WHAT IS NEEDED
Whenever a line contains the string "CppType", copy it out of the entries.

Start of Block

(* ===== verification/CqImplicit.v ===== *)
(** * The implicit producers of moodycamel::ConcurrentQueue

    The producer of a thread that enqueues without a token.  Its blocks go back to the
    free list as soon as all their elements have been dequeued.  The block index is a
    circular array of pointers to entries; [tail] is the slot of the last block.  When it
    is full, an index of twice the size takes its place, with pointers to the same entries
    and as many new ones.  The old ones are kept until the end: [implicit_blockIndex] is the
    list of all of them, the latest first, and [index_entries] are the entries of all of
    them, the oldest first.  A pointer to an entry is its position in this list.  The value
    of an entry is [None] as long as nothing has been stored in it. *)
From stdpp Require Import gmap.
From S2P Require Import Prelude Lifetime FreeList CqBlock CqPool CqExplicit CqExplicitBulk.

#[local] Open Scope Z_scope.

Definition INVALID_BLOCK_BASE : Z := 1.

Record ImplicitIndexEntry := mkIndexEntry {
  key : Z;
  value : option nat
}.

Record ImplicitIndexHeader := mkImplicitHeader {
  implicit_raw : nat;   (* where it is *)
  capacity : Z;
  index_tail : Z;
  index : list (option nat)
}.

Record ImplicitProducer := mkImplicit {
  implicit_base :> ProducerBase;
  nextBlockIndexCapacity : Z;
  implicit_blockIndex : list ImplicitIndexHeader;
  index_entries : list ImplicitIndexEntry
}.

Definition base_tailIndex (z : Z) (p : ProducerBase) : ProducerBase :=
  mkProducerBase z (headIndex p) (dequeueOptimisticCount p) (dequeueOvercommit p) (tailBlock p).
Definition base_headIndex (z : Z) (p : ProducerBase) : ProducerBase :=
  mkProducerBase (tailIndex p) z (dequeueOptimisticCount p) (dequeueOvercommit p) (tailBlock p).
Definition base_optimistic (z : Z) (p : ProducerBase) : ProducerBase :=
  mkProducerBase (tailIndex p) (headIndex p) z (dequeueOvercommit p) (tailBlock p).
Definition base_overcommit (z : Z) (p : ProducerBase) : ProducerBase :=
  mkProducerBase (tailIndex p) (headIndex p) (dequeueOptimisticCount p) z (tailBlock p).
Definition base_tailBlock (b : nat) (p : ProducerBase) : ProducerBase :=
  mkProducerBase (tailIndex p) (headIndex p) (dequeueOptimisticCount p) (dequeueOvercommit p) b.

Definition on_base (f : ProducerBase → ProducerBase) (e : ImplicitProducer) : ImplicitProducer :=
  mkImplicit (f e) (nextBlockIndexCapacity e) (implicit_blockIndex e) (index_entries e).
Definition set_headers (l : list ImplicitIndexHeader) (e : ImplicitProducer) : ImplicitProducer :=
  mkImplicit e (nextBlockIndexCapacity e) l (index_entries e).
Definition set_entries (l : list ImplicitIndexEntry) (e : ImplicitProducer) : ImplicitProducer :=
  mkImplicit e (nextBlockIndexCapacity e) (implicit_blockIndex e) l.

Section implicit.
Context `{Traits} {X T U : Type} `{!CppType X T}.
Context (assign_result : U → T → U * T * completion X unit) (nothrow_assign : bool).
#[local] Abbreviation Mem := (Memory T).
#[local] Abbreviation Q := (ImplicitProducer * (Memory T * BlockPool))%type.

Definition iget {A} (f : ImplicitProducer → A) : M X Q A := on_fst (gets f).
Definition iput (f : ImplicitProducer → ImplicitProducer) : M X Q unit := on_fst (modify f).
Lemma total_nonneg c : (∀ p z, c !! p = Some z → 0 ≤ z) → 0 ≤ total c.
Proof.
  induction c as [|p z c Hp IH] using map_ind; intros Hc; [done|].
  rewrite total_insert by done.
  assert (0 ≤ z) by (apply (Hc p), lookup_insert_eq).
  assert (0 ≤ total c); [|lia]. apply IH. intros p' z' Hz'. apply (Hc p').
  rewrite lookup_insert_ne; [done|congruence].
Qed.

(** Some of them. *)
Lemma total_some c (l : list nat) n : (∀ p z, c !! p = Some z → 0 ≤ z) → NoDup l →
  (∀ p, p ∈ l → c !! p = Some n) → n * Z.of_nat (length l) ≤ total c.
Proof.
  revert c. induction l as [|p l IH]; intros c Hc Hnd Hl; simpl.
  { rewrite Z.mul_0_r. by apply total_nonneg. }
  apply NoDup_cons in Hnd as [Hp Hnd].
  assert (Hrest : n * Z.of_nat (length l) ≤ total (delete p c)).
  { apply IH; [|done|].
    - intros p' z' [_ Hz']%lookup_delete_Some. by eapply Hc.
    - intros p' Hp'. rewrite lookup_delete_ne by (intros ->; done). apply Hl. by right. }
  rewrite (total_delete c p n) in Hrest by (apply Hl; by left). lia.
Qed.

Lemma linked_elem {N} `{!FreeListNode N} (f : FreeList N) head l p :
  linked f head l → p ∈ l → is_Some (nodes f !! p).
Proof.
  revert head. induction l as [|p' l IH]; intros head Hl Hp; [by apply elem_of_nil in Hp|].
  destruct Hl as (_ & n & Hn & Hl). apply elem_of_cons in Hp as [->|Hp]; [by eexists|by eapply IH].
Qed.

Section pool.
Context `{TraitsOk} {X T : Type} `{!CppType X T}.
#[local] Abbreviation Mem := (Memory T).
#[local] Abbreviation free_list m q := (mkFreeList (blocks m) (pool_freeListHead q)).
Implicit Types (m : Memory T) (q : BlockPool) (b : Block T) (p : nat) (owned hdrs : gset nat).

End of Block

COMPLETED TASK
Context `{Traits} {X T U : Type} `{!CppType X T}.
Context `{TraitsOk} {X T : Type} `{!CppType X T}.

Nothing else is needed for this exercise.